The best movie ever made about Watergate was All the President's Men in 1976, but close behind was Dick, the satirical comedy that came out in 1999. Andrew Fleming's film used comedy to fill in various then-unknowns of the Watergate story. In Dick's telling, "Deep Throat" was in fact a pair of teenage girls, and Woodward and Bernstein kept their identity secret for decades not to protect their anonymity, but because they were embarrassed. Dick "explained" the 18 1/2-minute gap in the Watergate tapes as one of Nixon's teenaged dog walkers confessing her crush on him, and Nixon erasing it out of his own embarrassment. (I always liked Arlo Guthrie's theory, that it wasn't a coincidence that the gap was the exact length as his song "Alice's Restaurant.")

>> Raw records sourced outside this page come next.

(* ===== verification/UsbOut.v ===== *)
(** * Endpoint 3: events go out

    Events given to the USB layer queue up. The first of them reaches the host with the bytes
    of its buffer, in full packets and a last one, and comes back to the layer above once; the
    others stay in the queue, in order. *)

From S2P Require Import Prelude.
From S2P Require Import NBuf.
From S2P Require Import NBufProps.
From S2P Require Import Dma.
From S2P Require Import DmaProps.
From S2P Require Import HifPipes.
From S2P Require Import Hif.
From S2P Require Import UsbFifo.
From S2P Require Import UsbProps.

(** ** The words that swapping makes of a buffer's bytes *)
Definition bytes_ok (m : gmap Z Z) : Prop := ∀ x, in_u8 (mem_rd m x).
Definition words_at (m : gmap Z Z) (a : Z) (n : nat) : list Z := map (λ i, mem_rd32 m (a + 4 * Z.of_nat i)) (seq 0 n).

Lemma mem_rd32_range m a : bytes_ok m → in_u32 (mem_rd32 m a).
Proof.
  intros Hm. unfold mem_rd32, in_u32. pose proof (Hm a). pose proof (Hm (a + 1)). pose proof (Hm (a + 2)).
  pose proof (Hm (a + 3)). unfold in_u8 in *. lia.
Qed.
Lemma mem_rd32_bytes m a : bytes_ok m →
  [u8 (mem_rd32 m a .>> 24); u8 (mem_rd32 m a .>> 16); u8 (mem_rd32 m a .>> 8); u8 (mem_rd32 m a)] =
  map (λ i, mem_rd m (a + i)) [0; 1; 2; 3].
Proof.
  intros Hm. cbn [map]. rewrite Z.add_0_r. rewrite !shiftr_u8 by done. unfold mem_rd32.
  pose proof (Hm a). pose proof (Hm (a + 1)). pose proof (Hm (a + 2)). pose proof (Hm (a + 3)). unfold in_u8 in *.
  generalize dependent (mem_rd m a). generalize dependent (mem_rd m (a + 1)). generalize dependent (mem_rd m (a + 2)).
  generalize dependent (mem_rd m (a + 3)). intros d Hd c Hc b Hb x Hx. unfold u8.
  change (2 ^ 24) with 16777216. change (2 ^ 16) with 65536. change (2 ^ 8) with 256.
  f_equal; [|f_equal; [|f_equal; [|f_equal]]]; mlia.
Qed.
Lemma le_bytes_bswap w : in_u32 w → le_bytes (bswap32 w) = [u8 (w .>> 24); u8 (w .>> 16); u8 (w .>> 8); u8 w].
Proof.
  intros Hw. pose proof (bswap32_bytes w Hw) as E. unfold le_bytes in *. injection E as E1 E2 E3 E4. by rewrite E1, E2, E3, E4.
Qed.
Lemma words_at_range m a n : bytes_ok m → Forall in_u32 (words_at m a n).
Proof. intros Hm. apply Forall_map, Forall_forall. intros i _. by apply mem_rd32_range. Qed.
Lemma words_at_words m a n : mem_words m a (words_at m a n).
Proof.
  intros i w. unfold words_at. rewrite list_lookup_fmap_Some. intros (j & -> & [-> _]%lookup_seq). done.
Qed.

(** The words of the swapped buffer, and their bytes: those that were there. *)
Lemma swapped_words m m' a n : bytes_ok m → mem_bytes m' a (bytes_of (words_at m a n)) →
  mem_words m' a (map bswap32 (words_at m a n)).
Proof.
  intros Hm Hb i w. rewrite list_lookup_fmap_Some. intros (w0 & -> & Hw).
  pose proof (words_at_range m a n Hm) as Hr. rewrite Forall_lookup in Hr. specialize (Hr i w0 Hw).
  assert (∀ r x, le_bytes w0 !! r = Some x → mem_rd m' (a + 4 * Z.of_nat i + Z.of_nat r) = x) as Hx.
  { intros r x Hlr. replace (a + 4 * Z.of_nat i + Z.of_nat r) with (a + Z.of_nat (4 * i + r)) by lia. apply Hb.
    rewrite bytes_of_lookup; [by rewrite Hw|]. by apply lookup_lt_Some in Hlr. }
  unfold mem_rd32, bswap32.
  rewrite <-(Hx 0%nat (u8 w0)), <-(Hx 1%nat (u8 (w0 .>> 8))), <-(Hx 2%nat (u8 (w0 .>> 16))), <-(Hx 3%nat (u8 (w0 .>> 24))) by done.
  change (Z.of_nat 0) with 0. change (Z.of_nat 1) with 1. change (Z.of_nat 2) with 2. change (Z.of_nat 3) with 3.
  rewrite Z.add_0_r. lia.
Qed.
Lemma words_at_bytes m a n : bytes_ok m → bytes_of (map bswap32 (words_at m a n)) = mem_read m a (4 * n).
Proof.
  intros Hm. induction n as [|n IH]; [done|]. unfold words_at, mem_read in *. rewrite seq_S, !map_app, bytes_of_app, IH.
  replace (4 * S n)%nat with (4 * n + 4)%nat by lia. rewrite seq_app, map_app. f_equal.
  unfold bytes_of. cbn [map concat]. rewrite app_nil_r, le_bytes_bswap by (by apply mem_rd32_range).
  rewrite mem_rd32_bytes by done. cbn [map seq]. repeat (apply f_equal2; [apply (f_equal (mem_rd m)); lia|]). done.
Qed.
Lemma swapped_bytes m a n data : bytes_ok m → mem_bytes m a data → (length data <= 4 * n)%nat →
  data `prefix_of` bytes_of (map bswap32 (words_at m a n)).
Proof.
  intros Hm Hd%mem_bytes_read Hl. rewrite words_at_bytes by done. rewrite Hd at 1.
  exists (map (λ i, mem_rd m (a + Z.of_nat i)) (seq (length data) (4 * n - length data))).
  unfold mem_read. rewrite <-map_app, <-seq_app. f_equal. f_equal. lia.
Qed.

Section events.
Context {HW C : Type} {IO : UsbIo HW} {HL : UsbFifoLaws HW} {HC : HifClient HW C}.
Implicit Types (s : hif_usb HW C) (ws : list Z).

(** The FIFO of endpoint 3 is empty and takes whole words. *)
Definition ep3_idle (hw : HW) : Prop := ep3_bytes hw = [] ∧ ep3_size hw = 4%nat.

Lemma ep3_word_run s w : mem_rd32 (hf_mem s) (si_regaddr s) = w →
  ep3_word s = Ok (tt, s <| hf_hw ::= io_write32 (USB_CTRL_BASE_ADDRESS .| ZM_EP3_DATA_OFFSET) w |>).
Proof.
  intros Hw. unfold ep3_word. rewrite (bind_ok _ _ _ _ _ (run_get _)). unfold rd32.
  by rewrite (bind_ok _ _ _ _ _ (run_gets _ _)), Hw.
Qed.
Lemma ep3_words_run a ws l : ∀ k s,
  mem_words (hf_mem s) a ws → si_regaddr s = a + 4 * Z.of_nat k → (k + length l <= length ws)%nat →
  0 <= a → a + 4 * Z.of_nat (length ws) < 4294967296 → ep3_size (hf_hw s) = 4%nat →
  ∃ hw, for_each l (λ _ : Z, ep3_word ;; modify (λ s, s <| si_regaddr ::= λ a, u32 (a + 4) |>)) s =
      Ok (tt, s <| hf_hw := hw |> <| si_regaddr := a + 4 * Z.of_nat (k + length l) |>) ∧
    ep3_bytes hw = ep3_bytes (hf_hw s) ++ bytes_of (take (length l) (drop k ws)) ∧ ep3_size hw = 4%nat ∧
    ep3_sent hw = ep3_sent (hf_hw s).
Proof.
  induction l as [|z l IH]; intros k s Hm Hr Hk Ha Hmax Hsz; cbn [length] in *.
  - exists (hf_hw s). rewrite Nat.add_0_r, <-Hr. cbn. rewrite app_nil_r. split; [by destruct s|done].
  - cbn [for_each]. destruct (lookup_lt_is_Some_2 ws k) as [w Hw]; [lia|].
    assert (mem_rd32 (hf_mem s) (si_regaddr s) = w) as Hrd by (rewrite Hr; by apply Hm).
    pose proof (ep3_data w (hf_hw s)) as (D1 & D2 & D3). rewrite Hsz in D1.
    rewrite bind_assoc, (bind_ok _ _ _ _ _ (ep3_word_run _ _ Hrd)), (bind_ok _ _ _ _ _ (run_modify _ _)).
    set (s1 := s <| hf_hw ::= _ |> <| si_regaddr ::= _ |>).
    destruct (IH (S k) s1) as (hw & E & E1 & E2 & E3); [done| |lia|done|done|cbn; congruence|].
    { cbn. rewrite Hr, u32_small by lia. lia. }
    exists hw. rewrite E. split; [do 2 f_equal; destruct s; unfold s1, field_upd; cbn; f_equal; lia|].
    rewrite E1, E2, E3. split; [|split; [done|exact D3]]. change (ep3_bytes (hf_hw s1)) with (ep3_bytes (io_write32 (USB_CTRL_BASE_ADDRESS .| ZM_EP3_DATA_OFFSET) w (hf_hw s))).
    rewrite D1, <-app_assoc. f_equal. rewrite (drop_S _ _ _ Hw). done.
Qed.

Lemma bytes_of_drop k ws : bytes_of (drop k ws) = drop (4 * k) (bytes_of ws).
Proof.
  revert ws. induction k as [|k IH]; intros ws; [done|]. destruct ws as [|w ws]; [by rewrite !drop_nil|].
  cbn [drop]. rewrite IH. replace (4 * S k)%nat with (4 + 4 * k)%nat by lia. done.
Qed.
Lemma bytes_of_take q ws : bytes_of (take q ws) = take (4 * q) (bytes_of ws).
Proof.
  revert ws. induction q as [|q IH]; intros ws; [done|]. destruct ws as [|w ws]; [by rewrite !take_nil|].
  cbn [take]. change (bytes_of (w :: take q ws)) with (le_bytes w ++ bytes_of (take q ws)). rewrite IH.
  replace (4 * S q)%nat with (4 + 4 * q)%nat by lia. done.
Qed.
Lemma bytes_of_some k q r ws w : ws !! (k + q)%nat = Some w → (r <= 4)%nat →
  take (4 * q + r) (drop (4 * k) (bytes_of ws)) = bytes_of (take q (drop k ws)) ++ take r (le_bytes w).
Proof.
  intros Hw Hr. rewrite <-bytes_of_drop, bytes_of_take. rewrite <-(take_drop (4 * q) (bytes_of (drop k ws))) at 1.
  assert (drop q (drop k ws) = w :: drop (S (k + q)) ws) as Hd by (by rewrite drop_drop, (drop_S _ _ _ Hw)).
  assert (length (take (4 * q) (bytes_of (drop k ws))) = 4 * q)%nat as Hl.
  { rewrite length_take, length_bytes_of. apply (f_equal length) in Hd. rewrite !length_drop in *. cbn in Hd. lia. }
  rewrite take_app_ge by lia. rewrite Hl. replace (4 * q + r - 4 * q)%nat with r by lia. f_equal.
  rewrite <-bytes_of_drop, Hd. change (bytes_of (w :: ?l)) with (le_bytes w ++ bytes_of l). apply take_app_le. done.
Qed.

Lemma tst_done v : tst (u8 (v .| 0x08)) 8 = true.
Proof.
  unfold tst. destruct (Z.eqb_spec (u8 (v .| 0x08) .& 8) 0) as [E|]; [|done].
  apply (f_equal (λ x, Z.testbit x 3)) in E. rewrite Z.land_spec in E. change (Z.testbit 8 3) with true in E.
  rewrite andb_true_r in E. unfold u8 in E. change 256 with (2 ^ 8) in E.
  rewrite Z.mod_pow2_bits_low, Z.lor_spec in E by done. change (Z.testbit 8 3) with true in E. by rewrite orb_true_r in E.
Qed.
Lemma xfer_done_run s : ∃ hw, mUSB_EP3_XFER_DONE s = Ok (tt, s <| hf_hw := hw |>) ∧
  ep3_bytes hw = [] ∧ ep3_size hw = ep3_size (hf_hw s) ∧ ep3_sent hw = ep3_sent (hf_hw s) ++ [ep3_bytes (hf_hw s)].
Proof.
  unfold mUSB_EP3_XFER_DONE, ioread8_usb, hw_rd. pose proof (ep3_kept ZM_EP3_BYTE_COUNT_HIGH_OFFSET (hf_hw s) ltac:(by left)) as Hk.
  destruct (io_read8 _ (hf_hw s)) as [v h] eqn:E. destruct Hk as (K1 & K2 & K3). cbn [snd] in *.
  rewrite (bind_ok _ _ _ v (s <| hf_hw := h |>)) by (by rewrite E).
  pose proof (ep3_done (u8 (v .| 0x08)) h (tst_done v)) as (D1 & D2 & D3).
  eexists. split; [reflexivity|]. rewrite <-K1, <-K2, <-K3. split; [exact D1|split; [exact D2|exact D3]].
Qed.

Lemma ep3_packet_run s a ws k n :
  mem_words (hf_mem s) a ws → si_regaddr s = a + 4 * Z.of_nat k → (4 * k + n <= 4 * length ws)%nat →
  0 <= a → a + 4 * Z.of_nat (length ws) < 4294967296 → ep3_idle (hf_hw s) →
  ∃ hw, ep3_packet (Z.of_nat n) s =
      Ok (tt, s <| hf_hw := hw |> <| si_regaddr := a + 4 * Z.of_nat (k + n / 4) |>) ∧ ep3_idle hw ∧
    ep3_sent hw = ep3_sent (hf_hw s) ++ [take n (drop (4 * k) (bytes_of ws))].
Proof.
  intros Hm Hr Hn Ha Hmax [Hb Hsz]. set (q := (n / 4)%nat). set (r := (n mod 4)%nat).
  assert (n = 4 * q + r /\ r < 4)%nat as [Hqr Hr4] by (split; [apply Nat.div_mod_eq|apply Nat.mod_upper_bound; lia]).
  assert (Z.of_nat n .>> 2 = Z.of_nat q) as Eq by (rewrite Z.shiftr_div_pow2 by done; change (2 ^ 2) with 4; clearbody q r; mlia).
  assert (Z.of_nat n mod 4 = Z.of_nat r) as Er by (clearbody q r; mlia).
  destruct (ep3_words_run a ws (seqZ 0 (Z.of_nat q)) k s Hm Hr) as (h1 & E1 & W1 & W2 & W3);
    [rewrite length_seqZ; lia|done|done|done|].
  rewrite length_seqZ, Nat2Z.id in E1, W1. rewrite Hb in W1. cbn [app] in W1.
  unfold ep3_packet. rewrite Eq, (bind_ok _ _ _ _ _ E1). cbv zeta. rewrite Er. set (s1 := s <| hf_hw := h1 |> <| si_regaddr := _ |>).
  destruct (decide (r = 0)%nat) as [Hr0|Hr0].
  - rewrite Hr0. change (Z.of_nat 0 =? 0) with true. cbn [negb when]. rewrite (bind_ok _ _ _ _ _ (run_ret _ _)).
    destruct (xfer_done_run s1) as (h2 & -> & X1 & X2 & X3). exists h2. split; [by destruct s|].
    split; [split; [done|]; etransitivity; [exact X2|exact W2]|]. rewrite X3. change (hf_hw s1) with h1. rewrite W3, W1.
    do 3 f_equal. rewrite <-bytes_of_drop, bytes_of_take. f_equal. lia.
  - rewrite (proj2 (Z.eqb_neq (Z.of_nat r) 0)) by lia. cbn [negb when].
    destruct (lookup_lt_is_Some_2 ws (k + q)) as [w Hw]; [lia|].
    assert (fifo_size_of (Z.of_nat r) = Z.ones (Z.of_nat r)) as ->.
    { unfold fifo_size_of. destruct r as [|[|[|[|r]]]]; [lia|done..|lia]. }
    unfold iowrite32_usb, hw_wr. rewrite !bind_assoc, (bind_ok _ _ _ _ _ (run_modify _ _)). set (s2 := s1 <| hf_hw ::= _ |>).
    pose proof (ep3_mask r h1 ltac:(lia)) as (M1 & M2 & M3).
    assert (mem_rd32 (hf_mem s2) (si_regaddr s2) = w) as Hrd by (by apply Hm).
    rewrite bind_assoc, (bind_ok _ _ _ _ _ (ep3_word_run _ _ Hrd)). set (s3 := s2 <| hf_hw ::= _ |>).
    pose proof (ep3_data w (hf_hw s2)) as (D1 & D2 & D3).
    rewrite (bind_ok _ _ _ _ _ (run_modify _ _)). set (s4 := s3 <| hf_hw ::= _ |>).
    pose proof (ep3_mask 4 (hf_hw s3) ltac:(lia)) as (N1 & N2 & N3).
    destruct (xfer_done_run s4) as (h5 & -> & X1 & X2 & X3). exists h5. split; [by destruct s|].
    split; [split; [done|]; etransitivity; [exact X2|exact N2]|]. rewrite X3.
    assert (ep3_sent (hf_hw s4) = ep3_sent (hf_hw s)) as -> by (etransitivity; [exact N3|]; etransitivity; [exact D3|]; etransitivity; [exact M3|done]).
    do 2 f_equal. assert (ep3_bytes (hf_hw s4) = ep3_bytes (hf_hw s3)) as -> by exact N1.
    assert (ep3_bytes (hf_hw s3) = ep3_bytes (hf_hw s2) ++ take (ep3_size (hf_hw s2)) (le_bytes w)) as -> by exact D1.
    assert (ep3_bytes (hf_hw s2) = ep3_bytes h1) as -> by exact M1. assert (ep3_size (hf_hw s2) = r) as -> by exact M2.
    rewrite W1, Hqr. symmetry. f_equal. apply bytes_of_some; [done|lia].
Qed.

(** *** Part of an event has gone: [n] bytes, from the word [k] on, are left. *)
Record sending s (buf a : Z) (ws : list Z) (k n : nat) : Prop := {
  sd_new : si_cmd_is_new s = false;
  sd_buf : si_evntbuf s = buf;
  sd_buf0 : buf ≠ 0;
  sd_len : si_buf_len s = Z.of_nat n;
  sd_addr : si_regaddr s = a + 4 * Z.of_nat k;
  sd_words : mem_words (hf_mem s) a ws;
  sd_fits : (4 * k + n <= 4 * length ws)%nat;
  sd_range : 0 <= a ∧ a + 4 * Z.of_nat (length ws) < 4294967296;
  sd_idle : ep3_idle (hf_hw s) }.
(** Only what this handler keeps for itself and the chip change. *)
Definition ep3_only s s' : Prop :=
  s' = s <| hf_hw := hf_hw s' |> <| si_regaddr := si_regaddr s' |> <| si_buf_len := si_buf_len s' |>.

18 1/2 has built an entire movie out of a different what-if about the gap, one that goes in some surprising directions. The film, directed by Dan Mirvish, is set in 1974, and its heroine is Connie (Willa Fitzgerald), a government transcriber. She stumbles into a recording of what was on the White House tape with the gap and takes it to a journalist (John Magaro, from First Cow.) Just when you think this is going to be a fact-based political thriller, it suddenly turns into a very different movie in the second act. The transcriber and the journalist go looking for a way to play the tape, and in doing so end up at a motel favored by hippies, posing as a couple. Most of their time there is spent with an eccentric couple (Vondie Curtis-Hall and Catherine Curtin).
The film drags in its middle section, but great payoffs are waiting at the end when we hear the tapes, and get a trio of actors (Bruce Campbell, Jon Cryer, and Ted Raimi) riffing as Nixon, Haldeman, and Alexander Haig. It’s simultaneously very funny and very believable. Meanwhile, the best joke in the movie is that it takes the characters forever to figure out the logistics of playing the tape, but once they do, they keep getting distracted, first by sex and later by a brawl—therefore leaving historically important material unheard. The first of what might be a wave of Watergate-related media content, as the 50th anniversary of the break-in approaches, 18 1/2 doesn't work entirely, but gets credit for going in a new direction with this type of film.